# WHAT IS NEEDED:
Filter the entries down to the lines holding "that", then copy those lines.

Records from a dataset
(** ** The channel delivers an event *)

Definition invoke (l : Listener) (payload : JsVal) : M unit :=
  match fn l with
  | handleCallStart_fn => handleCallStart
  | handleCallEnd_fn => handleCallEnd
  | handleMessage_fn => handleMessage payload
  | handleSpeechStart_fn => handleSpeechStart
  | handleSpeechEnd_fn => handleSpeechEnd
  | handleError_fn => handleError payload
  end.

Fixpoint invoke_all (ls : list Listener) (payload : JsVal) : M unit :=
  match ls with
  | [] => mret tt
  | l :: ls' => invoke l payload ;; invoke_all ls' payload
  end.

(** The listeners of [ev] in a table, in registration order. *)
Definition listeners_for (ev : string) (table : list (string * Listener))
    : list Listener :=
  (filter (λ p, String.eqb ev p.1 = true) table).*2.

(** What the emitter throws when ['error'] is emitted and nobody listens
    for it. (It throws the payload itself when that is an [Error] object;
    the page never looks at the value thrown.) *)
Definition unhandled_error (payload : JsVal) : JsVal :=
  JObj [("message", JStr "Unhandled error."); ("context", payload)].

(** [emit(ev, payload)] on the [Vapi] object [v]: the listeners registered
    for [ev] when the event is emitted are called in order. With no
    listener the call does nothing, except for ['error'], which the
    emitter then throws. *)
Definition emit (v : nat) (ev : string) (payload : JsVal) : M unit :=
  table ← reads (λ w, from_option listeners [] (channels w !! v));
  match listeners_for ev table with
  | [] => if String.eqb ev "error" then throw (unhandled_error payload)
          else mret tt
  | ls => invoke_all ls payload
  end.

(** ** The buttons *)

(** [{sessionDetail && ( ... {!callStarted ? <Button onClick={StartCall}
    disabled={loading}> : <Button onClick={endCall} disabled={loading}>})}] *)
Definition start_enabled (r : Component) : bool :=
  bool_decide (is_Some (sessionDetail r)) && negb (callStarted r)
  && negb (loading r).

Definition disconnect_enabled (r : Component) : bool :=
  bool_decide (is_Some (sessionDetail r)) && callStarted r
  && negb (loading r).

Definition click_start : M unit :=
  r ← reads page;
  if start_enabled r then StartCall r else mret tt.

Definition click_disconnect : M unit :=
  r ← reads page;
  if disconnect_enabled r then endCall_request r else mret tt.

(** ** Runs of the page *)

Inductive Action :=
| SessionLoaded (d : SessionDetail)
| CallStartCall
| CallEndCall
| PostSettles (i : nat) (res : PostResult) (stop_throws : bool)
| Emit (v : nat) (ev : string) (payload : JsVal)
| ClickStart
| ClickDisconnect.

(** Settling the [i]-th suspended [endCall]. *)
Definition settle (i : nat) (res : PostResult) (stop_throws : bool) : M unit :=
  ks ← reads awaiting;
  match ks !! i with
  | None => mret tt
  | Some k =>
      modify (with_awaiting (delete i ks)) ;;
      endCall_settled k res stop_throws
  end.

Definition perform (a : Action) : M unit :=
  match a with
  | SessionLoaded d => setSessionDetail (Some d)
  | CallStartCall => r ← reads page; StartCall r
  | CallEndCall => r ← reads page; endCall_request r
  | PostSettles i res stop_throws => settle i res stop_throws
  | Emit v ev payload => emit v ev payload
  | ClickStart => click_start
  | ClickDisconnect => click_disconnect
  end.

(** An exception that leaves a handler is not caught by the page: the
    world it left behind is where the next action starts. *)
Definition step (w : World) (a : Action) : World := exec (perform a) w.

Definition run (w : World) (tr : list Action) : World := foldl step w tr.

(** The page as first rendered. *)
Definition mount (apiKey assistantId : option string) (sid : string)
    (uuid : nat → string) : World :=
  {| page := {| sessionDetail := None; callStarted := false;
                vapiInstance := None; currentRole := None;
                liveTranscript := ""; messages := [];
                loading := false; vapiHandlersRef := None |};
     NEXT_PUBLIC_VAPI_API_KEY := apiKey;
     NEXT_PUBLIC_VAPI_ASSISTANT_ID := assistantId;
     sessionId := sid; randomUUID := uuid; uuidDraws := 0;
     channels := []; posts := []; toasts := []; routed := [];
     awaiting := [] |}.

(** ** Vocabulary of the statements *)

(** No call: the flags as [resetCallState] leaves them. *)
Definition idle (c : Component) : bool :=
  negb (callStarted c) && bool_decide (vapiInstance c = None)
  && negb (loading c).

(** The component state after [resetCallState]. *)
Definition reset_page (c : Component) : Component :=
  {| sessionDetail := sessionDetail c; callStarted := false;
     vapiInstance := None; currentRole := None; liveTranscript := "";
     messages := messages c; loading := false;
     vapiHandlersRef := vapiHandlersRef c |}.

(** A transcript message as the channel sends it: an object tagged
    ['transcript'] whose [role], [transcriptType] and [transcript] are
    strings. *)
Definition transcript_event (kind role text : string) (msg : JsVal) : Prop :=
  ∃ fs, msg = JObj fs
        ∧ field "type" fs = JStr "transcript"
        ∧ field "role" fs = JStr role
        ∧ field "transcriptType" fs = JStr kind
        ∧ field "transcript" fs = JStr text.

(** Anything else: a wrong tag, or a missing or mistyped field. *)
Definition malformed (msg : JsVal) : Prop :=
  ¬ ∃ kind role text, transcript_event kind role text msg.

(** The transcript handler fed a sequence of messages. *)
Definition deliver (w : World) (msgs : list JsVal) : World :=
  foldl (λ w m, exec (handleMessage m) w) w msgs.

(** Every id in the log is a value [crypto.randomUUID()] has returned. *)
Definition ids_drawn (w : World) : Prop :=
  ∀ m, m ∈ messages (page w) →
       ∃ i, i < uuidDraws w ∧ randomUUID w i = id m.

(** The next value of [crypto.randomUUID()] differs from all earlier
    ones. *)
Definition next_uuid_fresh (w : World) : Prop :=
  ∀ i, i < uuidDraws w → randomUUID w i ≠ randomUUID w (uuidDraws w).

(** *** The error normalizer as a list of rules *)

(** The [error] sub-object of a value, when it has one. *)
Definition error_child (e : JsVal) : JsVal :=
  match e with
  | JObj fs => match field "error" fs with
               | JObj gs => JObj gs
               | _ => JUndefined
               end
  | _ => JUndefined
  end.

(** An extraction rule: the number of [error] levels to descend, then the
    field to read. *)
Definition Rule : Type := nat * string.

(** The string a rule finds: an empty string does not count. *)
Definition extract (e : JsVal) (rule : Rule) : option string :=
  match Nat.iter rule.1 error_child e with
  | JObj fs => match field rule.2 fs with
               | JStr s => if String.eqb s "" then None else Some s
               | _ => None
               end
  | _ => None
  end.

Fixpoint first_match (rules : list Rule) (e : JsVal) : option string :=
  match rules with
  | [] => None
  | rule :: rules' =>
      match extract e rule with
      | Some s => Some s
      | None => first_match rules' e
      end
  end.

(** First matching rule, else the input itself when it is a string, else
    the fixed message. *)
Definition resolve (rules : list Rule) (fallback : string) (e : JsVal)
    : string :=
  match first_match rules e with
  | Some s => s
  | None => match e with JStr s => s | _ => fallback end
  end.

(** The order [handleError] uses. *)
Definition handleError_rules : list Rule :=
  [(0, "errorMsg"); (1, "errorMsg"); (1, "message"); (2, "message");
   (0, "message")].

(** The order as the specification words it: the direct message field,
    then the message one level down, then the message two levels down;
    the fixed message is quoted without a full stop. *)
Definition specified_rules : list Rule :=
  [(0, "message"); (1, "message"); (2, "message")].

Definition specified_message (e : JsVal) : string :=
  resolve specified_rules "Call ended unexpectedly" e.

(** The part of the world outside the page state, the toasts and the
    count of identifiers drawn. *)
Definition same_outside (w w' : World) : Prop :=
  channels w' = channels w ∧ posts w' = posts w ∧ routed w' = routed w
  ∧ awaiting w' = awaiting w ∧ randomUUID w' = randomUUID w
  ∧ sessionId w' = sessionId w
  ∧ NEXT_PUBLIC_VAPI_API_KEY w' = NEXT_PUBLIC_VAPI_API_KEY w
  ∧ NEXT_PUBLIC_VAPI_ASSISTANT_ID w' = NEXT_PUBLIC_VAPI_ASSISTANT_ID w.

(** *** Report submissions along a run *)

(** Does action [a], taken in world [w], run [endCall]? *)
Definition invokes_endCall (w : World) (a : Action) : bool :=
  match a with
  | CallEndCall => true
  | ClickDisconnect => disconnect_enabled (page w)
  | _ => false
  end.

# ANSWER SPACE:
    for it. (It throws the payload itself when that is an [Error] object;
(** An exception that leaves a handler is not caught by the page: the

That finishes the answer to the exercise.